_Exercise goal_
Starting with the opening line of the material, restate every line word for word, and end on the line containing "destruct (detectAndCompute (preprocess f2))".

══════════════════════════════

Lemma loop_body_after self idx f1 f2 res :
  (0 < idx)%nat -> accepted f2 = true ->
  loop_body self (after f1 res) idx f2
  = (o <- transition self idx f1 f2 ;; Ok (after f2 (extend res [o]))).
Proof.
  intros Hidx Hf2. apply Nat.ltb_lt in Hidx.
  unfold loop_body, transition, after.
  rewrite to_gray_accepted, Hf2. cbn [call bind].
  change (GaussianBlur match f2 with
                       | Frame2D img => img
                       | Frame3D sh px => cvtColor sh px
                       end) with (preprocess f2).
  cbn [prev_frame prev_kp prev_des result].
  destruct (detectAndCompute (preprocess f2)) as [kp des].
  destruct (detectAndCompute (preprocess f1)) as [pkp pdes].
  cbn [fst snd].
  destruct pdes as [pdes |]; [destruct des as [d |] |].
  - destruct ((0 <? length pdes)%nat && (0 <? length d)%nat).
    + rewrite compare_frames_indices.
      destruct (compare_frames self idx _ pkp pdes _ kp d []) as [[[fl s] H] |];
        cbn [bind]; [| reflexivity].
      now rewrite extend_one.
    + cbn [bind]. rewrite extend_one. unfold record_transition, flags_of.
      cbn [fst snd]. now rewrite app_nil_r.
  - rewrite Hidx. cbn [bind]. rewrite extend_one.
    unfold record_transition, flags_of. cbn [fst snd]. now rewrite app_nil_r.
  - rewrite Hidx. cbn [bind]. rewrite extend_one.
    unfold record_transition, flags_of. cbn [fst snd]. now rewrite app_nil_r.
Qed.

Lemma last_default {A : Type} (l : list A) : forall x d1 d2,
  last (x :: l) d1 = last (x :: l) d2.
Proof.
  induction l as [| y l IH]; intros x d1 d2; [reflexivity |].
  change (last (y :: l) d1 = last (y :: l) d2). apply IH.
Qed.

Lemma transitions_cons self idx f1 f2 fs :
  transitions self idx (f1 :: f2 :: fs)
  = (o <- transition self idx f1 f2 ;;
     os <- transitions self (S idx) (f2 :: fs) ;;
     Ok (o :: os)).
Proof. reflexivity. Qed.

Lemma for_frames_after self fs : forall idx f1 res,
  (0 < idx)%nat -> forallb accepted fs = true ->
  for_frames self (after f1 res) idx fs
  = (outs <- transitions self idx (f1 :: fs) ;;
     Ok (after (last fs f1) (extend res outs))).
Proof.
  induction fs as [| f2 fs IH]; intros idx f1 res Hidx Hfs.
  - cbn [for_frames transitions bind last]. now rewrite extend_nil.
  - cbn [forallb] in Hfs. apply andb_prop in Hfs as [Hf2 Hfs].
    cbn [for_frames]. rewrite loop_body_after by assumption.
    rewrite transitions_cons.
    destruct (transition self idx f1 f2) as [o |]; cbn [bind]; [| reflexivity].
    rewrite IH by (lia || assumption).
    destruct (transitions self (S idx) (f2 :: fs)) as [os |]; [| reflexivity].
    cbn [bind]. rewrite extend_cons.
    change (last (f2 :: fs) f1) with (last (f1 :: f2 :: fs) f1).
    destruct fs as [| f3 fs]; [reflexivity |].
    now rewrite (last_default fs f3 f2 f1).
Qed.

══════════════════════════════

_Answer space_
Lemma loop_body_after self idx f1 f2 res :
  (0 < idx)%nat -> accepted f2 = true ->
  loop_body self (after f1 res) idx f2
  = (o <- transition self idx f1 f2 ;; Ok (after f2 (extend res [o]))).
Proof.
  intros Hidx Hf2. apply Nat.ltb_lt in Hidx.
  unfold loop_body, transition, after.
  rewrite to_gray_accepted, Hf2. cbn [call bind].
  change (GaussianBlur match f2 with
                       | Frame2D img => img
                       | Frame3D sh px => cvtColor sh px
                       end) with (preprocess f2).
  cbn [prev_frame prev_kp prev_des result].
  destruct (detectAndCompute (preprocess f2)) as [kp des].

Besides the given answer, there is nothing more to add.